▸ PROMPT: Tally the lines below containing the word "GetGroundState" and give that total alone.

[Collected data]
• • • • • • •

(** ** Which moves are accepted *)

Lemma validate_move b c bay state cleared :
  in_scope b c → cx_Source c ∈ [HumanSource; AutomaticSource] → (∀ s, state = Some s → s ∈ ground_states ∧ cleared = None) →
  Bound_Validate b c (move_to bay state cleared) = Ok tt ↔ bay ∈ b_bays b.
Proof.
  intros Hc Hs Hst. unfold Bound_Validate. cbv zeta. rewrite (scope_ok b c Hc). cbn [de_Visibility de_Annotations de_Admission de_ConnectedFlights move_to not_nil is_nil negb andb if_some opt_test de_GroundState de_Cleared de_Touchdown de_ReconciledGroundState de_ReconciledCleared de_Bay].
  assert (H1 : opt_test (λ s, negb (contains ground_states s)) state = false).
  { destruct state as [s|]; [|done]. destruct (Hst s eq_refl) as [Hin _]. cbn [opt_test]. apply negb_false_iff. by apply contains_iff. }
  assert (H2 : not_nil state && not_nil cleared = false).
  { destruct state as [s|]; [|done]. destruct (Hst s eq_refl) as [_ ->]. done. }
  rewrite H1, H2. unfold HasBay. rewrite !elem_of_cons, elem_of_nil in Hs.
  destruct Hs as [->|[->|[]]]; cbn; destruct (bool_decide (bay ∈ b_bays b)) eqn:E; cbn;
    rewrite ?andb_false_r; [apply bool_decide_eq_true in E|apply bool_decide_eq_false in E|apply bool_decide_eq_true in E|apply bool_decide_eq_false in E]; done.
Qed.

Lemma ground_state_known bay : GetGroundState bay ∈ ground_states.
Proof. unfold GetGroundState. repeat case_match; listed. Qed.

Lemma move_state_known h c a s : de_GroundState (ekch_moveState h c a) = Some s →
  s ∈ ground_states ∧ s = if str_eqb (sn_Origin (cx_Strip c)) (ek_airport h) then GetGroundState (mv_Bay a) else GroundStateParked.
Proof.
  unfold ekch_moveState. cbv zeta. destruct (str_eqb (sn_Origin _) _).
  - destruct (_ && _); [|done]. intros [= <-]. split; [apply ground_state_known|done].
  - destruct (_ && _); [|done]. intros [= <-]. split; [listed|done].
Qed.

• • • • • • •

▸ TASK OUTPUT: 3